It surprises me that the government would take such a clearly moral stance...I suppose I'm too cynical, but I can't help but wonder if they had an ulterior motive?
And, as an AH scenario, what if they hadn't?
You are cynical. As noted, public pressure. Nobody wants to be votes out. But in that case one could argue that everything an elected government is for the ulterior motive of being re-elected.
The slave-trade did not favour Britain's rivals, and as noted by Susano, the Sultan of Sumgodforsakenswampineestafrika was not a rival to British power and so we had no need to spend valuable time and resources making him stop slaving.
The Dean, I'm not sure I understand you.
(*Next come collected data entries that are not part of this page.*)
(** The path of a resource from the text of a URL: the pathname without
    its leading slash and without one trailing slash.  This is the body of
    [make_resource_path], and the first lines of COPY and MOVE apply the
    same steps to the Destination header. *)
Definition resource_path_of (href : string) : option string :=
  match URL_pathname href with
  | None => None
  | Some pathname =>
      let path := Js.drop 1 pathname in
      Some (if Js.endsWith path "/" then Js.dropLast path else path)
  end.

(** The path of the parent of a resource: all segments but the last.
    [handle_put] and [handle_mkcol] compute it with the same expression. *)
Definition dirname_of (resource_path : string) : string :=
  Js.join "/" (Js.slice_to_neg 1 (Js.split "/" resource_path)).

(** ** Store records *)

Record Env : Type := {
  S3_ACCESS_KEY_ID : string;
  S3_SECRET_ACCESS_KEY : string;
  S3_REGION : string;
  S3_BUCKET : string;
  S3_ENDPOINT : option string;
  USERNAME : string;
  PASSWORD : string;
}.

Record S3Object : Type := {
  key : string;
  size : Js.number;
  lastModified : Js.Date;
  etag : string;
  contentType : option string;
  contentDisposition : option string;
  contentLanguage : option string;
  contentEncoding : option string;
  cacheControl : option string;
  metadata : option (gmap string string);
}.

Record DavProperties : Type := {
  creationdate : option string;
  displayname : option string;
  getcontentlanguage : option string;
  getcontentlength : option string;
  getcontenttype : option string;
  getetag : option string;
  getlastmodified : option string;
  resourcetype : string;
}.

Definition COLLECTION : string := "<collection />".

Definition getS3Url (env : Env) (bucket : string) (key : option string)
    (queryParams : option string) : string :=
  let baseUrl :=
    Js.or_else (S3_ENDPOINT env) ("https://s3." +:+ S3_REGION env +:+ ".amazonaws.com") in
  let pathStyle := bool_decide (Js.or_undefined (S3_ENDPOINT env) ≠ None) in
  let query :=
    match Js.or_undefined queryParams with
    | Some q => "?" +:+ q
    | None => ""
    end in
  if pathStyle then
    let path :=
      match Js.or_undefined key with
      | Some k => "/" +:+ bucket +:+ "/" +:+ k
      | None => "/" +:+ bucket
      end in
    baseUrl +:+ path +:+ query
  else
    let path := Js.or_else key "" in
    "https://" +:+ bucket +:+ ".s3." +:+ S3_REGION env +:+ ".amazonaws.com/" +:+ path +:+ query.

(** The body of the loop of [parseXmlToObjects]: the record read off the
    text of one [Contents] element, none when the text shows no key. *)
Definition object_of_contents `{Runtime} (contentXml : string) : list S3Object :=
  let keyMatch := Js.exec false "<Key>" "</Key>" contentXml in
  let sizeMatch := Js.exec false "<Size>" "</Size>" contentXml in
  let lastModifiedMatch := Js.exec false "<LastModified>" "</LastModified>" contentXml in
  let etagMatch := Js.exec false "<ETag>" "</ETag>" contentXml in
  match keyMatch with
  | Some (k, _) =>
      [{| key := k;
          size := Js.parseInt (Js.or_else (Js.group1 sizeMatch) "0");
          lastModified := Date_parse (Js.or_else (Js.group1 lastModifiedMatch) "");
          etag := Js.or_else (Js.remove_char (ascii_of_nat 34) <$> Js.group1 etagMatch) "";
          contentType := None;
          contentDisposition := None;
          contentLanguage := None;
          contentEncoding := None;
          cacheControl := None;
          metadata := Some ∅ |}]
  | None => []
  end.

(** The loop of [parseXmlToObjects] over the matches of the global
    [Contents] expression.  Every match consumes text, so the length of
    the input is enough fuel. *)
Fixpoint parseContents `{Runtime} (fuel : nat) (xmlText : string) : list S3Object :=
  match fuel with
  | O => []
  | S fuel' =>
      match Js.exec true "<Contents>" "</Contents>" xmlText with
      | None => []
      | Some (contentXml, rest) => object_of_contents contentXml ++ parseContents fuel' rest
      end
  end.

Definition parseXmlToObjects `{Runtime} (xmlText : string) : list S3Object :=
  parseContents (String.length xmlText) xmlText.

Definition fromS3Object `{Runtime} (object : option S3Object) : DavProperties :=
  match object with
  | None =>
      {| creationdate := Some (Date_toUTCString Date_now);
         displayname := None;
         getcontentlanguage := None;
         getcontentlength := Some "0";
         getcontenttype := None;
         getetag := None;
         getlastmodified := Some (Date_toUTCString Date_now);
         resourcetype := COLLECTION |}
  | Some object =>
      {| creationdate := Some (Date_toUTCString (lastModified object));
         displayname := contentDisposition object;
         getcontentlanguage := contentLanguage object;
         getcontentlength := Some (Js.Number_toString (size object));
         getcontenttype := contentType object;
         getetag := Some (etag object);
         getlastmodified := Some (Date_toUTCString (lastModified object));
         resourcetype := default "" (metadata object ≫= (.!! "resourcetype")) |}
  end.

(** [object.metadata?.resourcetype === '<collection />']. *)
Definition isCollectionObject (object : S3Object) : bool :=
  bool_decide (metadata object ≫= (.!! "resourcetype") = Some COLLECTION).

Definition generate_propfind_response `{Runtime} (object : option S3Object) : string :=
  let entries (p : DavProperties) : list (string * option string) :=
    [("creationdate", creationdate p);
     ("displayname", displayname p);
     ("getcontentlanguage", getcontentlanguage p);
     ("getcontentlength", getcontentlength p);
     ("getcontenttype", getcontenttype p);
     ("getetag", getetag p);
     ("getlastmodified", getlastmodified p);
     ("resourcetype", Some (resourcetype p))] in
  let props (p : DavProperties) : string :=
    Js.join (Js.LF +:+ Js.TAB +:+ Js.TAB +:+ Js.TAB +:+ Js.TAB)
      (omap (fun kv => (fun value => "<" +:+ kv.1 +:+ ">" +:+ value +:+ "</" +:+ kv.1 +:+ ">") <$> kv.2)
            (entries p)) in
  let href :=
    match object with
    | None => "/"
    | Some o => "/" +:+ key o +:+ (if isCollectionObject o then "/" else "")
    end in
  Js.LF +:+ Js.TAB +:+ "<response>"
  +:+ Js.LF +:+ Js.TAB +:+ Js.TAB +:+ "<href>" +:+ href +:+ "</href>"
  +:+ Js.LF +:+ Js.TAB +:+ Js.TAB +:+ "<propstat>"
  +:+ Js.LF +:+ Js.TAB +:+ Js.TAB +:+ Js.TAB +:+ "<prop>"
  +:+ Js.LF +:+ Js.TAB +:+ Js.TAB +:+ Js.TAB +:+ props (fromS3Object object)
  +:+ Js.LF +:+ Js.TAB +:+ Js.TAB +:+ Js.TAB +:+ "</prop>"
  +:+ Js.LF +:+ Js.TAB +:+ Js.TAB +:+ Js.TAB +:+ "<status>HTTP/1.1 200 OK</status>"
  +:+ Js.LF +:+ Js.TAB +:+ Js.TAB +:+ "</propstat>"
  +:+ Js.LF +:+ Js.TAB +:+ "</response>".

(** ** Handlers as computations over the store

    A handler runs against a store of some type [World] that answers each
    [aws.fetch] call and may change by it.  The state of a run is the
    store together with the trace of the calls made so far. *)

Record State (World : Type) : Type := {
  world : World;
  trace : list Request.t;
}.
Arguments world {World} _.
Arguments trace {World} _.

Inductive Result (A : Type) : Type :=
| Value (a : A)
| Throw (message : string)
| Diverge.
Arguments Value {A} _.
Arguments Throw {A} _.
Arguments Diverge {A}.

Definition M (World A : Type) : Type := State World -> Result A * State World.

Definition ret {World A} (a : A) : M World A := fun st => (Value a, st).

Definition bind {World A B} (m : M World A) (k : A -> M World B) : M World B :=
  fun st =>
    match m st with
    | (Value a, st') => k a st'
    | (Throw e, st') => (Throw e, st')
    | (Diverge, st') => (Diverge, st')
    end.

(** [throw new Error(message)]. *)
Definition throw {World A} (message : string) : M World A := fun st => (Throw message, st).

Definition diverge {World A} : M World A := fun st => (Diverge, st).

(** [try { m } catch (error) { handler(error.message) }]. *)
Definition try_catch {World A} (m : M World A) (handler : string -> M World A) : M World A :=
  fun st =>
    match m st with
    | (Throw e, st') => handler e st'
    | r => r
    end.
You're saying we felt bad about having been engaged in the despicable traffic in human misery, so we decided to make an effort to show that we'd reformed by trying to destroy it, and you consider this an "ulterior motive"?
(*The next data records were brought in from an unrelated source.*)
(** * Rolling update of a CockroachDB StatefulSet, one pod at a time

    A shallow embedding of [pkg/update/update.go]: the partitioned
    rolling-update strategy, its conflict retry, its verification poller,
    the error classifier [handleStsError] and the entry point
    [UpdateClusterRegionStatefulSet].

    The Kubernetes client, the verification function, the readiness wait
    and the health checker are function values the Go code receives from
    its caller.  They are embedded as transitions of an abstract [World]
    (the cluster, the clock, the context), and every call is recorded,
    with its answer, in a trace of events. *)

From Stdlib Require Import ZArith List Ascii String Bool Lia DecimalString Sorted.
Import ListNotations.
Open Scope Z_scope.

Notation "s1 +++ s2" := (String.append s1 s2)
  (at level 60, right associativity) : string_scope.

(** ** Kubernetes API errors *)

(** [metav1.StatusReason]: the reasons the update code tells apart, and a
    few of the others. *)
Inductive StatusReason : Type :=
| StatusReasonUnknown
| StatusReasonNotFound
| StatusReasonConflict
| StatusReasonAlreadyExists
| StatusReasonForbidden
| StatusReasonInvalid
| StatusReasonTimeout
| StatusReasonInternalError.

Definition StatusReason_eqb (a b : StatusReason) : bool :=
  match a, b with
  | StatusReasonUnknown, StatusReasonUnknown
  | StatusReasonNotFound, StatusReasonNotFound
  | StatusReasonConflict, StatusReasonConflict
  | StatusReasonAlreadyExists, StatusReasonAlreadyExists
  | StatusReasonForbidden, StatusReasonForbidden
  | StatusReasonInvalid, StatusReasonInvalid
  | StatusReasonTimeout, StatusReasonTimeout
  | StatusReasonInternalError, StatusReasonInternalError => true
  | _, _ => false
  end.

(** A non-nil Go [error] value.  A nil error is [None] of [option error]. *)
Inductive error : Type :=
| StatusError (reason : StatusReason) (message : string)
    (* *k8sErrors.StatusError, with ErrStatus.Reason and ErrStatus.Message *)
| errorString (text : string)
    (* any other error value *)
| withMessage (cause : error) (msg : string).
    (* the wrapper built by errors.Wrapf *)

(** [errors.Wrapf(err, format, args...)] on a non-nil [err]; the message is
    passed already formatted. *)
Definition Wrapf (err : error) (msg : string) : error := withMessage err msg.

(** [k8sErrors.ReasonForError]: the reason of the API status found in the
    error or in the chain of errors it wraps. *)
Fixpoint ReasonForError (err : error) : StatusReason :=
  match err with
  | StatusError reason _ => reason
  | errorString _ => StatusReasonUnknown
  | withMessage cause _ => ReasonForError cause
  end.

Definition IsNotFound (err : error) : bool :=
  StatusReason_eqb (ReasonForError err) StatusReasonNotFound.

Definition IsConflict (err : error) : bool :=
  StatusReason_eqb (ReasonForError err) StatusReasonConflict.

(** ** The StatefulSet model *)

(** [v1.RollingUpdateStatefulSetStrategy]; [Partition] is a [*int32]. *)
Record RollingUpdateStatefulSetStrategy : Type := {
  Partition : option Z
}.

(** The fields of [v1.StatefulSet] the update code reads or writes.
    [Replicas] is [Spec.Replicas], a [*int32]; [RollingUpdate] is
    [Spec.UpdateStrategy.RollingUpdate], a pointer as well. *)
Record StatefulSet : Type := {
  Name : string;
  Namespace : string;
  ResourceVersion : string;
  Replicas : option Z;
  RollingUpdate : option RollingUpdateStatefulSetStrategy
}.

(** [sts.Spec.UpdateStrategy.RollingUpdate =
      &v1.RollingUpdateStatefulSetStrategy{Partition: &partition}].
    The pointer is to the loop counter.  The object is sent to the store
    inside the same iteration, where the counter has the value stored
    here. *)
Definition setRollingUpdate (obj : StatefulSet) (partition : Z) : StatefulSet :=
  {| Name := Name obj;
     Namespace := Namespace obj;
     ResourceVersion := ResourceVersion obj;
     Replicas := Replicas obj;
     RollingUpdate := Some {| Partition := Some partition |} |}.

(** The partition cutoff an object carries. *)
Definition partitionOf (obj : StatefulSet) : option Z :=
  match RollingUpdate obj with
  | Some ru => Partition ru
  | None => None
  end.

(** Conversion to [int32], with the wrap-around of Go's arithmetic. *)
Definition int32 (z : Z) : Z := (z + 2147483648) mod 4294967296 - 2147483648.

Definition MaxInt32 : Z := 2147483647.

(** [%d] of [fmt]. *)
Definition itoa (z : Z) : string := NilZero.string_of_int (Z.to_int z).

(** ** Logging *)

(** A [logr.Logger], kept as the list of names given by [WithName]. *)
Definition Logger : Type := list string.

Definition WithName (l : Logger) (n : string) : Logger := l ++ [n].

(** A value of a key/value pair handed to the logger. *)
Inductive Value : Type :=
| VString (s : string)
| VInt (z : Z).

(** [zapcore.DebugLevel] *)
Definition DebugLevel : Z := -1.

(** ** Events *)

(** Where the verification function is called from: the check at the top
    of an iteration (line 176) or the poller (line 246). *)
Inductive VerifySite : Type := Precheck | Poll.

(** What a sleep waits for: the delay between two attempts of
    [retry.RetryOnConflict], or the interval the backoff policy returned. *)
Inductive Sleep : Type :=
| RetryStep
| BackOffInterval (d : Z).

(** One call to a collaborator, with its arguments and its answer. *)
Inductive Event : Type :=
| EvVerify (site : VerifySite) (podNumber : Z) (res : option error)
| EvWaitReady (res : option error)
| EvUpdate (ns : string) (obj : StatefulSet) (res : StatefulSet + error)
| EvGet (ns name : string) (res : StatefulSet + error)
| EvProbe (label : string) (ordinal : Z) (res : option error)
| EvUpdateFunc (obj : StatefulSet) (res : StatefulSet + error)
| EvBackOffReset
| EvNextBackOff (next : option Z)
| EvSleep (s : Sleep)
| EvLogInfo (l : Logger) (v : Z) (msg : string) (kvs : list (string * Value))
| EvLogError (l : Logger) (err : error) (msg : string) (kvs : list (string * Value)).

(** [wait.Backoff], of which the retry only uses the number of steps here. *)
Record Backoff : Type := {
  Steps : nat;
  Duration : Z;
  Jitter_percent : Z
}.

(** [retry.DefaultRetry]: five steps, 10ms apart, with 10% jitter. *)
Definition DefaultRetry : Backoff :=
  {| Steps := 5; Duration := 10000000; Jitter_percent := 10 |}.

(** The fields of [backoff.ExponentialBackOff] the poller sets; the others
    keep the defaults of [backoff.NewExponentialBackOff]. *)
Record ExponentialBackOff : Type := {
  MaxElapsedTime : Z;
  MaxInterval : Z
}.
You must be bad at taking apologies.
In conclusion, the British people turned against the slave trade, just as everyone was starting too at the time, and the government went along with that, also having their own moral convictions (Wellington, for example, got the trade condemned at Vienna at some diplomatic cost, and if Vienna had been all about pleasing Britain's bleeding-hearted public opinion, why no free Poland?). That's not to say we and the other European powers were happy-shiny-fun in the 19th century, but we were capable of pursuing moral causes.
On a related topic, the actual abolition of slavery itself, certainly there's no motive to be found there. We shot the West Indies right in the economic foot, and since we were about the first Great Power to abolish slavery it wasn't like we were under any pressure except our own.